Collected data
(** * Verification of the job-orchestration core of poi_downloader

    Shallow embedding of the Python crawlers:
    - [Admission]   : [DynamicResourceScheduler] (parallel_poi_crawler_turbo.py)
    - [Dispatch]    : [ChromeWorker.run] / [SimplePOICrawler.process_results]
                      (poi_crawler_simple.py)
    - [Resume]      : checkpoint save / resume of [SimplePOICrawler]
    - [Pool]        : [ChromeDriverPool] (parallel_poi_crawler_turbo.py)
    - [Sink]        : [DataSaveWorker], [AsyncDataSaveManager] and the
                      submission loop of [crawl_from_csv_async]
    - [Checkpoint]  : the file writes of the [_save_progress] variants *)

From Stdlib Require Import List Bool Arith Lia ZArith QArith Lqa String Sorted.
Import ListNotations.

(* ------------------------------------------------------------------ *)
(** ** Admission control: [DynamicResourceScheduler] *)

Module Admission.

(** Floats are compared with exact thresholds only; they are modelled
    as rationals. [x > y] in Python. *)
Definition gtb (x y : Q) : bool := negb (Qle_bool x y).
(** [x < y] in Python. *)
Definition ltb (x y : Q) : bool := negb (Qle_bool y x).

(** The dict returned by [monitor_system_resources], restricted to the
    three keys the scheduler reads. *)
Record resources := mkResources {
  system_memory_percent : Q;
  cpu_percent : Q;
  load_average : Q
}.

Record scheduler := mkScheduler {
  check_interval : Z;
  is_paused : bool;
  last_check_time : Z;
  pause_count : nat;
  resume_count : nat
}.

(** Thresholds set in [__init__], and the two literals of the
    decision functions. *)
Definition memory_high_threshold : Q := 85.
Definition memory_low_threshold : Q := 60.
Definition cpu_high_threshold : Q := 90.
Definition cpu_low_threshold : Q := 70.
Definition load_high_threshold : Q := 8.
Definition memory_critical : Q := 90.
Definition load_low_literal : Q := 6.

(** [__init__]: initial state, feeding allowed. *)
Definition init (interval : Z) : scheduler :=
  mkScheduler interval false 0 0 0.

(** [_should_pause_scheduling] *)
Definition should_pause_scheduling (r : resources) : bool :=
  let memory_overload := gtb (system_memory_percent r) memory_high_threshold in
  let cpu_overload := gtb (cpu_percent r) cpu_high_threshold in
  let load_overload := gtb (load_average r) load_high_threshold in
  let critical_conditions :=
    (Nat.b2n memory_overload + Nat.b2n cpu_overload + Nat.b2n load_overload)%nat in
  Nat.leb 2 critical_conditions || gtb (system_memory_percent r) memory_critical.

(** [_should_resume_scheduling] *)
Definition should_resume_scheduling (s : scheduler) (r : resources) : bool :=
  if negb (is_paused s) then false
  else
    let memory_ok := ltb (system_memory_percent r) memory_low_threshold in
    let cpu_ok := ltb (cpu_percent r) cpu_low_threshold in
    let load_ok := ltb (load_average r) load_low_literal in
    memory_ok && cpu_ok && load_ok.

(** [_pause_scheduling] and [_resume_scheduling] (the feeding event
    is the negation of [is_paused]). *)
Definition pause_scheduling (s : scheduler) : scheduler :=
  mkScheduler (check_interval s) true (last_check_time s)
    (S (pause_count s)) (resume_count s).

TASK OBJECTIVE:
Above are the records. Print exactly, and only, the lines from the line with "Definition gtb (x" to the line with "three keys the scheduler reads. *)", both inclusive.

REPLY:
Definition gtb (x y : Q) : bool := negb (Qle_bool x y).
(** [x < y] in Python. *)
Definition ltb (x y : Q) : bool := negb (Qle_bool y x).

(** The dict returned by [monitor_system_resources], restricted to the
    three keys the scheduler reads. *)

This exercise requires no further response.